Lemma wellFormed_step (c : Config) (ev : Event) :
  wellFormed c -> enabled c ev -> wellFormed (applyEvent ev c).
Proof.
  intros Hwf Hen. destruct ev as [v| |u1 t1 u2 t2|key u1 t1 u2 t2|pid o].
  - by apply (wellFormed_same_messages c).
  - apply (wellFormed_same_messages c); [|done|done].
    simpl. unfold handleInputFocus. by destruct (showChat (ui c)).
  - by apply wellFormed_Send.
  - rewrite applyEvent_KeyPress. destruct (decide (key = js "Enter")); [|done].
    by apply wellFormed_Send.
  - by apply wellFormed_Settle.
Qed.

Lemma reachable_wellFormed (c : Config) : reachable c -> wellFormed c.
Proof.
  induction 1 as [|c ev _ IH Hen]; [apply wellFormed_init|].
  by apply wellFormed_step.
Qed.

(** The slot of a suspended invocation, and what settling does to the list. *)
Lemma settle_slot (c : Config) (pid : jsstring) (o : FetchOutcome) :
  wellFormed c -> pid ∈ List.map placeholderId (pending c) ->
  exists i m,
    messages (ui c) !! i = Some m /\ id m = pid /\
    isUser m = false /\ text m = [] /\
    messages (ui (applyEvent (Settle pid o) c)) =
      <[i := withText m (settledText o)]> (messages (ui c)).
Proof.
  intros (H1 & H2 & H3) Hin.
  destruct (H3 pid Hin) as (i & m & Hi & Hid & Hu & Ht).
  exists i, m. repeat (split; [done|]).
  rewrite applyEvent_Settle. simpl. by apply replaceText_insert.
Qed.

(** The same, with the message the continuation writes spelled out. *)
Lemma settle_writes (c : Config) (pid : jsstring) (o : FetchOutcome) :
  wellFormed c -> pid ∈ List.map placeholderId (pending c) ->
  exists i m,
    messages (ui c) !! i = Some m /\ id m = pid /\
    isUser m = false /\ text m = [] /\
    messages (ui (applyEvent (Settle pid o) c)) =
      <[i := {| id := pid; text := settledText o; isUser := false;
                timestamp := timestamp m |}]> (messages (ui c)) /\
    messages (ui (applyEvent (Settle pid o) c)) !! i =
      Some {| id := pid; text := settledText o; isUser := false;
              timestamp := timestamp m |}.
Proof.
  intros Hwf Hin.
  destruct (settle_slot c pid o Hwf Hin) as (i & m & Hi & Hid & Hu & Ht & Hm).
  exists i, m. repeat (split; [done|]).
  assert (Hw : withText m (settledText o) =
               {| id := pid; text := settledText o; isUser := false;
                  timestamp := timestamp m |}).
  { unfold withText. by rewrite Hid, Hu. }
  rewrite Hm, Hw. split; [done|].
  apply list_lookup_insert_eq. by apply lookup_lt_Some in Hi.
Qed.

(** ** Blank input *)

Lemma trimStart_nil_iff (s : jsstring) :
  trimStart s = [] <-> forallb isWhiteSpace s = true.
Proof.
  induction s as [|c s IH]; simpl; [done|].
  destruct (isWhiteSpace c); simpl; [exact IH | split; discriminate].
Qed.

Lemma trimStart_head (s : jsstring) (c : N) (r : jsstring) :
  trimStart s = c :: r -> isWhiteSpace c = false.
Proof.
  induction s as [|x s IH]; simpl; [discriminate|].
  destruct (isWhiteSpace x) eqn:E; [exact IH|].
  intros [= <- _]. exact E.
Qed.

Lemma forallb_rev (s : jsstring) :
  forallb isWhiteSpace (rev s) = forallb isWhiteSpace s.
Proof.
  induction s as [|c s IH]; simpl; [done|].
  rewrite forallb_app, IH. simpl. rewrite andb_true_r. apply andb_comm.
Qed.

(** [trim] leaves nothing exactly when every code unit is white space. *)
Lemma trim_nil_iff (s : jsstring) :
  trim s = [] <-> forallb isWhiteSpace s = true.
Proof.
  unfold trim, trimEnd. split.
  - intros H. apply (f_equal (@rev N)) in H. rewrite rev_involutive in H.
    simpl in H. apply trimStart_nil_iff in H. rewrite forallb_rev in H.
    destruct (trimStart s) as [|c r] eqn:E; [by apply trimStart_nil_iff|].
    apply trimStart_head in E. simpl in H. rewrite E in H. discriminate.
  - intros H. apply trimStart_nil_iff in H. by rewrite H.
Qed.

(** ** The claims about [handleSendMessage] *)

(** C1. For an input whose trimmed form is non-empty, the handler appends
    exactly two messages, in this order: a user message carrying the input
    verbatim (not trimmed), then an assistant placeholder with empty text
    whose id is the one just generated; it sets [isTyping] and clears the
    input field, and issues one request carrying the input. *)
Theorem submit_appends_two u1 t1 u2 t2 (s : State) :
  trim (inputValue s) <> [] ->
  exists s',
    handleSendMessage_start u1 t1 u2 t2 s =
      (s', Some {| placeholderId := u2; requestMessage := inputValue s |},
       [Fetch (inputValue s)]) /\
    messages s' =
      messages s ++
      [ {| id := u1; text := inputValue s; isUser := true; timestamp := t1 |};
        {| id := u2; text := []; isUser := false; timestamp := t2 |} ] /\
    isTyping s' = true /\
    inputValue s' = [].
Proof.
  intros H. eexists. split; [by apply start_accepted|]. by simpl.
Qed.

Lemma submit_appends_two_witness :
  exists s',
    handleSendMessage_start (js "u1") 10 (js "u2") 11
      (setInputValue (js " hi ") initialState) =
      (s', Some {| placeholderId := js "u2"; requestMessage := js " hi " |},
       [Fetch (js " hi ")]) /\
    messages s' =
      [ {| id := js "u1"; text := js " hi "; isUser := true;
           timestamp := 10 |};
        {| id := js "u2"; text := []; isUser := false; timestamp := 11 |} ] /\
    isTyping s' = true /\
    inputValue s' = [].
Proof.
  apply (submit_appends_two (js "u1") 10 (js "u2") 11
           (setInputValue (js " hi ") initialState)).
  vm_compute. discriminate.
Defined.

(** C8. For an input that is empty or consists of white space only, the
    handler returns at once: no message is appended, no request is issued,
    and no part of the state changes. *)
Theorem blank_input_ignored u1 t1 u2 t2 (c : Config) :
  forallb isWhiteSpace (inputValue (ui c)) = true ->
  trim (inputValue (ui c)) = [] /\
  handleSendMessage_start u1 t1 u2 t2 (ui c) = (ui c, None, []) /\
  applyEvent (Send u1 t1 u2 t2) c = c.
Proof.
  intros H. apply trim_nil_iff in H. split; [done|]. split.
  - by apply start_blank.
  - by apply applyEvent_Send_blank.
Qed.

Lemma blank_input_ignored_witness :
  let c := applyEvent (Input (js "   ")) initialConfig in
  trim (inputValue (ui c)) = [] /\
  handleSendMessage_start (js "u1") 10 (js "u2") 11 (ui c) = (ui c, None, []) /\
  applyEvent (Send (js "u1") 10 (js "u2") 11) c = c.
Proof.
  apply (blank_input_ignored (js "u1") 10 (js "u2") 11
           (applyEvent (Input (js "   ")) initialConfig)).
  vm_compute. reflexivity.
Defined.

(** C2. When the request of a suspended invocation succeeds with a body [r],
    the continuation puts [r] in the text of the placeholder that carries the
    reserved id, in the slot where the placeholder already was, and clears
    [isTyping]: the message in that slot is the placeholder with text [r],
    and the list is otherwise the same. *)
Theorem success_fills_placeholder (c : Config) (pid : jsstring)
    (status : N) (r : jsstring) :
  reachable c -> pid ∈ List.map placeholderId (pending c) ->
  let c' := applyEvent (Settle pid (FetchResolves status (TextResolves r))) c in
  exists i m,
    messages (ui c) !! i = Some m /\ id m = pid /\
    isUser m = false /\ text m = [] /\
    messages (ui c') =
      <[i := {| id := pid; text := r; isUser := false;
                timestamp := timestamp m |}]> (messages (ui c)) /\
    messages (ui c') !! i =
      Some {| id := pid; text := r; isUser := false;
              timestamp := timestamp m |} /\
    length (messages (ui c')) = length (messages (ui c)) /\
    isTyping (ui c') = false.
Proof.
  intros Hr Hin c'. apply reachable_wellFormed in Hr.
  destruct (settle_writes c pid (FetchResolves status (TextResolves r)) Hr Hin)
    as (i & m & Hi & Hid & Hu & Ht & Hm & Hl).
  exists i, m. repeat (split; [done|]). split.
  - unfold c'. rewrite Hm. apply length_insert.
  - unfold c'. by rewrite applyEvent_Settle.
Qed.

Lemma reachable_run (evs : list Event) (c : Config) :
  reachable c -> runEnabled evs c -> reachable (run evs c).
Proof.
  revert c. induction evs as [|ev evs IH]; intros c Hr He; [done|].
  destruct He as [He1 He2]. simpl. apply IH; [|done].
  by apply reachable_step.
Qed.

Ltac by_computation := apply (bool_decide_unpack _); vm_compute; exact I.

Lemma oneInFlight_reachable : reachable (run oneInFlight initialConfig).
Proof. apply reachable_run; [apply reachable_init | by_computation]. Qed.

Lemma twoInFlight_reachable : reachable (run twoInFlight initialConfig).
Proof. apply reachable_run; [apply reachable_init | by_computation]. Qed.

Lemma success_fills_placeholder_witness :
  let c := run oneInFlight initialConfig in
  let c' :=
    applyEvent
      (Settle (js "p1") (FetchResolves 200 (TextResolves (js "hi there")))) c in
  exists i m,
    messages (ui c) !! i = Some m /\ id m = js "p1" /\
    isUser m = false /\ text m = [] /\
    messages (ui c') =
      <[i := {| id := js "p1"; text := js "hi there"; isUser := false;
                timestamp := timestamp m |}]> (messages (ui c)) /\
    messages (ui c') !! i =
      Some {| id := js "p1"; text := js "hi there"; isUser := false;
              timestamp := timestamp m |} /\
    length (messages (ui c')) = length (messages (ui c)) /\
    isTyping (ui c') = false.
Proof.
  apply (success_fills_placeholder (run oneInFlight initialConfig) (js "p1")
           200 (js "hi there")).
  - exact oneInFlight_reachable.
  - by_computation.
Defined.

(** C3. Whatever the outcome of the request, and however many invocations
    are suspended, the continuation changes the text field of exactly one
    message, the one whose id was reserved by its invocation: the list keeps
    its length and its order, no other slot changes, no other message has
    that id, and the message in the slot keeps its id, origin and
    timestamp. *)
Theorem settle_changes_one_text (c : Config) (pid : jsstring)
    (o : FetchOutcome) :
  reachable c -> pid ∈ List.map placeholderId (pending c) ->
  let ms := messages (ui c) in
  let ms' := messages (ui (applyEvent (Settle pid o) c)) in
  exists i m,
    ms !! i = Some m /\ id m = pid /\
    (forall j m0, ms !! j = Some m0 -> id m0 = pid -> j = i) /\
    ms' = <[i := withText m (settledText o)]> ms /\
    length ms' = length ms /\
    (forall j, j <> i -> ms' !! j = ms !! j) /\
    ms' !! i = Some (withText m (settledText o)) /\
    id (withText m (settledText o)) = id m /\
    isUser (withText m (settledText o)) = isUser m /\
    timestamp (withText m (settledText o)) = timestamp m /\
    ids ms' = ids ms.
Proof.
  intros Hr Hin ms ms'. apply reachable_wellFormed in Hr.
  destruct (settle_slot c pid o Hr Hin) as (i & m & Hi & Hid & _ & _ & Hm).
  destruct Hr as (Hnd & _ & _).
  exists i, m. split; [done|]. split; [done|]. split.
  { intros j m0 Hj Hid0. eapply lookup_unique_id; eauto. congruence. }
  split; [done|]. unfold ms'. rewrite Hm. split; [apply length_insert|].
  split. { intros j Hj. by apply list_lookup_insert_ne. }
  split. { apply list_lookup_insert_eq. by apply lookup_lt_Some in Hi. }
  repeat (split; [done|]).
  rewrite <- Hm, applyEvent_Settle. simpl. apply replaceText_ids.
Qed.

Lemma settle_changes_one_text_witness :
  let c := run twoInFlight initialConfig in
  let o := FetchResolves 200 (TextResolves (js "B")) in
  let ms := messages (ui c) in
  let ms' := messages (ui (applyEvent (Settle (js "pb") o) c)) in
  exists i m,
    ms !! i = Some m /\ id m = js "pb" /\
    (forall j m0, ms !! j = Some m0 -> id m0 = js "pb" -> j = i) /\
    ms' = <[i := withText m (settledText o)]> ms /\
    length ms' = length ms /\
    (forall j, j <> i -> ms' !! j = ms !! j) /\
    ms' !! i = Some (withText m (settledText o)) /\
    id (withText m (settledText o)) = id m /\
    isUser (withText m (settledText o)) = isUser m /\
    timestamp (withText m (settledText o)) = timestamp m /\
    ids ms' = ids ms.
Proof.
  apply (settle_changes_one_text (run twoInFlight initialConfig) (js "pb")
           (FetchResolves 200 (TextResolves (js "B")))).
  - exact twoInFlight_reachable.
  - by_computation.
Defined.

(** C4. When the request of a suspended invocation fails (the [fetch] call
    or the body read throws), the continuation puts the one fixed string
    "Oops! Something went wrong connecting to the server." in the text of
    the placeholder, clears [isTyping], completes normally (the error is not
    rethrown), performs no effect but one [console.error] (no second
    request), and the invocation is over: it is no longer suspended. *)
Theorem failure_is_terminal (c : Config) (pid : jsstring) (o : FetchOutcome) :
  reachable c -> pid ∈ List.map placeholderId (pending c) ->
  throws o = true ->
  let c' := applyEvent (Settle pid o) c in
  exists i m,
    messages (ui c) !! i = Some m /\ id m = pid /\
    isUser m = false /\ text m = [] /\
    messages (ui c') =
      <[i := {| id := pid;
                text :=
                  js "Oops! Something went wrong connecting to the server.";
                isUser := false; timestamp := timestamp m |}]>
        (messages (ui c)) /\
    messages (ui c') !! i =
      Some {| id := pid;
              text := js "Oops! Something went wrong connecting to the server.";
              isUser := false; timestamp := timestamp m |} /\
    isTyping (ui c') = false /\
    (exists err,
       handleSendMessage_resume pid o (ui c) =
         (Normal, ui c', [ConsoleError err]) /\
       effects c' = effects c ++ [ConsoleError err]) /\
    (pid ∉ List.map placeholderId (pending c')).
Proof.
  intros Hr Hin Hthrow c'. apply reachable_wellFormed in Hr.
  destruct (settle_writes c pid o Hr Hin)
    as (i & m & Hi & Hid & Hu & Ht & Hm & Hl).
  assert (Hs : settledText o =
               js "Oops! Something went wrong connecting to the server.").
  { destruct o as [e|st [e|r]]; try reflexivity. discriminate. }
  rewrite Hs in Hm, Hl. exists i, m. repeat (split; [done|]).
  split. { unfold c'. by rewrite applyEvent_Settle. }
  split.
  - unfold c'. rewrite applyEvent_Settle, resume_eq. simpl.
    destruct o as [e|st [e|r]]; try discriminate; by exists e.
  - unfold c'. rewrite applyEvent_Settle. simpl.
    rewrite removePending_ids_elem. tauto.
Qed.
(** * Bathroom pricing engine: a shallow embedding and its properties

    The Python sources embedded here are
      - [pricing_logic/material_db.py]      (module [MaterialDatabase]),
      - [pricing_logic/labor_calc.py]       (module [LaborCalculator]),
      - [pricing_logic/vat_rules.py]        (module [VATRules]),
      - [pricing_logic/confidence_scorer.py] (module [ConfidenceScorer]),
      - [pricing_engine.py]                 (module [SmartPricingEngine]).

    Modelling conventions.
      - A Python [float] is an exact rational ([Q]): sums, products and
        quotients are exact, comparisons are the rational ones, and
        [round(x, n)] is rounding to the nearest multiple of [10^-n], ties to
        the even neighbour.  Equalities between amounts are therefore stated
        with [==].  The one operation that leaves the rationals,
        [x ** 0.5], is a parameter [pow_half] of the development.
      - A Python [str] is a [string]; one [ascii] stands for one code point
        of the Latin-1 range (0..255), so that the unit marker of the size
        pattern, code point 178, is one character.
      - A Python dict with a fixed vocabulary of keys is a record (optional
        fields where the code reads with [.get]); a dict that is iterated or
        indexed by a computed key is an association list in insertion order.
      - Exceptions are values of [exn]; a function that can raise returns a
        [result].  The logger is not modelled.
      - The rule tables are the ones built by the constructors. *)

From Stdlib Require Import ZArith QArith Qround Qabs Qfield Lia Lqa.
From Stdlib Require Import List Bool String Ascii.
Import ListNotations.
(** * Receipt extraction pipeline of [backend/routes/receipts.js]

    A shallow embedding of the text-to-transaction helpers of the receipts
    router ([extractReceiptData], [suggestCategory], the history-mode test
    of the PDF route, [parseTransactionHistory], the two upload handlers)
    and of the category validator of [backend/models/Transaction.js].

    Conventions of the model.
    - A JavaScript string is a [string]: a sequence of code units below 256.
    - A JavaScript number is [NaN] or an exact rational kept in lowest
      terms; rounding to binary64 and the infinities are outside the model.
    - The regular expressions of the source are values of [regex], run by a
      backtracking matcher that follows the priority order of ECMAScript.
    - [Date], [Tesseract.recognize], [fetch] and [pdf-parse] belong to the
      host and are the fields of the class [Host]. *)

From Stdlib Require Import Bool Arith List Lia ZArith QArith Qreduction.
From Stdlib Require Import Ascii String.
From Stdlib Require Import Permutation Qround.
Import ListNotations.

Close Scope Q_scope.
Open Scope string_scope.
Open Scope list_scope.
Open Scope nat_scope.

(** ** Characters and strings *)

Module Js.

Definition code (a : ascii) : N := N_of_ascii a.

Definition inRange (lo hi : N) (a : ascii) : bool :=
  ((lo <=? code a) && (code a <=? hi))%N.

Definition isDigit (a : ascii) : bool := inRange 48 57 a.

Definition isUpper (a : ascii) : bool := inRange 65 90 a.

Definition isLower (a : ascii) : bool := inRange 97 122 a.

(** [\w] : letters, digits and the underscore. *)
Definition isWord (a : ascii) : bool :=
  isDigit a || isUpper a || isLower a || (code a =? 95)%N.

(** White space and line terminators below 256: TAB, LF, VT, FF, CR, SP and
    NBSP.  [String.prototype.trim] and [\s] use the same set. *)
Definition isSpace (a : ascii) : bool :=
  inRange 9 13 a || (code a =? 32)%N || (code a =? 160)%N.

(** Line terminators, which [.] does not match. *)
Definition isLineTerminator (a : ascii) : bool :=
  (code a =? 10)%N || (code a =? 13)%N.

(** Letters of the Latin-1 supplement that have a lower-case partner 32
    code points above: U+00C0..U+00DE without the multiplication sign. *)
Definition isUpperLatin1 (a : ascii) : bool :=
  inRange 192 222 a && negb (code a =? 215)%N.
Definition start (request : ContainerRequest) : M E string :=
  if negb (Py.truthy (image_url request)) then
    raise (ContainerStartError "Missing image url")
  else
    try_except
      (_set_auth_json_file ;;
       _login request ;;
       pull <- (if String.eqb (pull_policy request) "Always" then ret true
                else found <- _image_exists (image_url request) ;;
                     ret (negb found)) ;;
       (if (pull : bool) then _pull_image request ;; ret tt else ret tt) ;;
       LogHandler.write "Starting Container" true true ;;
       let command := cmdline request in
       LogHandler.write ("Container args " ++ repr_command command) true true ;;
       let pod_args := _load_pod_args request in
       container <-
         (if existsb (fun kv : string * PyVal => Py.str_in (fst kv) run_keywords)
               pod_args
          then raise TypeError
          else
            let args := mkRunArgs (image_url request) command true true true
                          true pod_args in
            call_run args (containers_run client args)) ;;
       LogHandler.write ("Container " ++ id container ++ " is started.")
         true true ;;
       ret (id container))
      (fun e =>
         let handle (text : string) : option (M E string) :=
           Some (let error_message := "Container Start Error: " ++ text in
                 LogHandler.write error_message true true ;;
                 raise (ContainerStartError error_message)) in
         match e with
         | PodmanAPIError a => handle (api_str a)
         | PodmanContainerError msg => handle msg
         | _ => None
         end).

(** [container.attrs.get("State").get("Error", "")]. *)
Definition state_error_text (container : Container) : string :=
  match state_error container with
  | Some s => s
  | None => ""
  end.

Definition get_status (container_id : string) : M E ContainerStatus :=
  found <- call (ContainersExists container_id)
             (containers_exists client container_id) ;;
  if negb found then
    raise (ContainerNotFoundError
             ("Container id " ++ container_id ++ " not found"))
  else
    container <- call (ContainersGet container_id)
                   (containers_get client container_id) ;;
    let error_msg := state_error_text container in
    if Py.str_in (status container) ["exited"; "stopped"] then
      let exit_code := state_exit_code container in
      if Py.opt_int_eqb exit_code 0 then
        message <- fmt (POD_COMPLETED messages) [("pod_id", container_id)] ;;
        ret (mkContainerStatus COMPLETED message)
      else
        error_msg <-
          (if negb (Py.truthy error_msg) then
             fmt (POD_GENERIC_FAIL messages)
               [("pod_id", container_id);
                ("exit_code", Py.str_opt_int exit_code)]
           else ret error_msg) ;;
        ret (mkContainerStatus FAILED error_msg)
    else if Py.str_in (status container) ["running"; "stopping"] then
      message <- fmt (POD_RUNNING messages) [("pod_id", container_id)] ;;
      ret (mkContainerStatus RUNNING message)
    else if String.eqb (status container) "created" then
      error_msg <-
        (if negb (Py.truthy error_msg) then
           fmt (POD_NOT_RUNNING messages) [("pod_id", container_id)]
         else ret error_msg) ;;
      ret (mkContainerStatus FAILED error_msg)
    else if Py.str_in (status container)
              ["paused"; "restarting"; "removing"; "dead"; "configured";
               "unknown"] then
      message <- fmt (POD_WRONG_STATE messages)
                   [("pod_id", container_id);
                    ("pod_state", status container)] ;;
      ret (mkContainerStatus FAILED message)
    else
      message <- fmt (POD_UNEXPECTED messages)
                   [("pod_id", container_id);
                    ("pod_state", status container)] ;;
      ret (mkContainerStatus ERROR message).

End Engine.

(** ** A small engine to run the class on

    An in-memory engine: the containers it holds, each with its log lines
    (the whole second of the line and the text the engine sends for it), the
    images it holds locally, the images its registry offers, and a script of
    faults: the answer the next calls get instead of the regular one
    ([None] for the regular answer). *)

Module Sim.

Record container : Type := mkC {
  c_view : Container;
  c_logs : list (Z * string)
}.

Record state : Type := mkState {
  containers : list container;
  images : Dict.t Image;
  registry : Dict.t Image;
  faults : list (option APIError);
  next_id : string
}.

Definition with_containers (cs : list container) (s : state) : state :=
  mkState cs (images s) (registry s) (faults s) (next_id s).

Definition with_images (im : Dict.t Image) (s : state) : state :=
  mkState (containers s) im (registry s) (faults s) (next_id s).

Fixpoint find (cid : string) (cs : list container) : option container :=
  match cs with
  | [] => None
  | c :: cs' => if String.eqb (id (c_view c)) cid then Some c else find cid cs'
  end.

Definition drop (cid : string) (cs : list container) : list container :=
  filter (fun c => negb (String.eqb (id (c_view c)) cid)) cs.

(** A call first takes the next fault of the script, if any. *)
Definition answer {A : Type} (regular : state -> (APIError + A) * state)
    (s : state) : (APIError + A) * state :=
  match faults s with
  | Some err :: rest =>
      (inl err, mkState (containers s) (images s) (registry s) rest (next_id s))
  | None :: rest =>
      regular (mkState (containers s) (images s) (registry s) rest (next_id s))
  | [] => regular s
  end.

Definition no_such (cid : string) : APIError :=
  NotFound ("no such container " ++ cid).

(** The regular answers. *)

Definition regular_exists (cid : string) (s : state) : (APIError + bool) * state :=
  (inr (match find cid (containers s) with Some _ => true | None => false end),
   s).

Definition regular_get (cid : string) (s : state)
    : (APIError + Container) * state :=
  match find cid (containers s) with
  | Some c => (inr (c_view c), s)
  | None => (inl (no_such cid), s)
  end.

(** The engine removes a stopped container by itself ([remove=True]). *)
Definition regular_stop (c : Container) (s : state) : (APIError + unit) * state :=
  match find (id c) (containers s) with
  | Some _ => (inr tt, with_containers (drop (id c) (containers s)) s)
  | None => (inl (no_such (id c)), s)
  end.

Definition regular_remove (c : Container) (s : state)
    : (APIError + unit) * state :=
  match find (id c) (containers s) with
  | Some _ => (inr tt, with_containers (drop (id c) (containers s)) s)
  | None => (inl (no_such (id c)), s)
  end.

Definition since_ok (since : option Z) (line : Z * string) : bool :=
  match since with
  | Some t => (t <=? fst line)%Z
  | None => true
  end.

Definition regular_logs (c : Container) (args : LogArgs) (s : state)
    : (APIError + list string) * state :=
  match find (id c) (containers s) with
  | Some sc => (inr (map snd (filter (since_ok (la_since args)) (c_logs sc))), s)
  | None => (inl (no_such (id c)), s)
  end.

Definition regular_image_get (url : string) (s : state)
    : (APIError + Image) * state :=
  match Dict.get url (images s) with
  | Some im => (inr im, s)
  | None => (inl (ImageNotFound ("image not known: " ++ url)), s)
  end.

Definition regular_image_pull (url : string) (auth : option (string * string))
    (s : state) : (APIError + Image) * state :=
  match Dict.get url (registry s) with
  | Some im => (inr im, with_images (Dict.set url im (images s)) s)
  | None => (inl (ImageNotFound ("image not known: " ++ url)), s)
  end.

Definition regular_login (user password reg : string) (s : state)
    : (APIError + unit) * state :=
  (inr tt, s).

Definition regular_run (args : RunArgs) (s : state)
    : (RunError + Container) * state :=
  let c := mkContainer (next_id s) "running" None None in
  (inr c,
   mkState (mkC c [] :: containers s) (images s) (registry s) (faults s)
     (next_id s ++ "0")).

(** The engine without faults. *)
Definition steady_client : PodmanClient state :=
  mkPodmanClient state regular_exists regular_get regular_run regular_stop
    regular_remove regular_logs regular_image_get regular_image_pull
    regular_login.

(** The engine that follows its script of faults. *)
Definition run (args : RunArgs) (s : state) : (RunError + Container) * state :=
  match faults s with
  | Some err :: rest =>
      (inl (RunAPIError err),
       mkState (containers s) (images s) (registry s) rest (next_id s))
  | None :: rest =>
      regular_run args
        (mkState (containers s) (images s) (registry s) rest (next_id s))
  | [] => regular_run args s
  end.

Definition client : PodmanClient state :=
  mkPodmanClient state
    (fun cid => answer (regular_exists cid))
    (fun cid => answer (regular_get cid))
    run
    (fun c => answer (regular_stop c))
    (fun c => answer (regular_remove c))
    (fun c args => answer (regular_logs c args))
    (fun url => answer (regular_image_get url))
    (fun url auth => answer (regular_image_pull url auth))
    (fun user password reg => answer (regular_login user password reg)).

● INSTRUCTIONS TO FOLLOW: Taking the listing above as the source, transcribe only the lines starting at the line with "(** Letters of" and going through the line with "Some (let error_message", unaltered and with both ends included.

● RESULT OF THIS EXERCISE:
(** Letters of the Latin-1 supplement that have a lower-case partner 32
    code points above: U+00C0..U+00DE without the multiplication sign. *)
Definition isUpperLatin1 (a : ascii) : bool :=
  inRange 192 222 a && negb (code a =? 215)%N.
Definition start (request : ContainerRequest) : M E string :=
  if negb (Py.truthy (image_url request)) then
    raise (ContainerStartError "Missing image url")
  else
    try_except
      (_set_auth_json_file ;;
       _login request ;;
       pull <- (if String.eqb (pull_policy request) "Always" then ret true
                else found <- _image_exists (image_url request) ;;
                     ret (negb found)) ;;
       (if (pull : bool) then _pull_image request ;; ret tt else ret tt) ;;
       LogHandler.write "Starting Container" true true ;;
       let command := cmdline request in
       LogHandler.write ("Container args " ++ repr_command command) true true ;;
       let pod_args := _load_pod_args request in
       container <-
         (if existsb (fun kv : string * PyVal => Py.str_in (fst kv) run_keywords)
               pod_args
          then raise TypeError
          else
            let args := mkRunArgs (image_url request) command true true true
                          true pod_args in
            call_run args (containers_run client args)) ;;
       LogHandler.write ("Container " ++ id container ++ " is started.")
         true true ;;
       ret (id container))
      (fun e =>
         let handle (text : string) : option (M E string) :=
           Some (let error_message := "Container Start Error: " ++ text in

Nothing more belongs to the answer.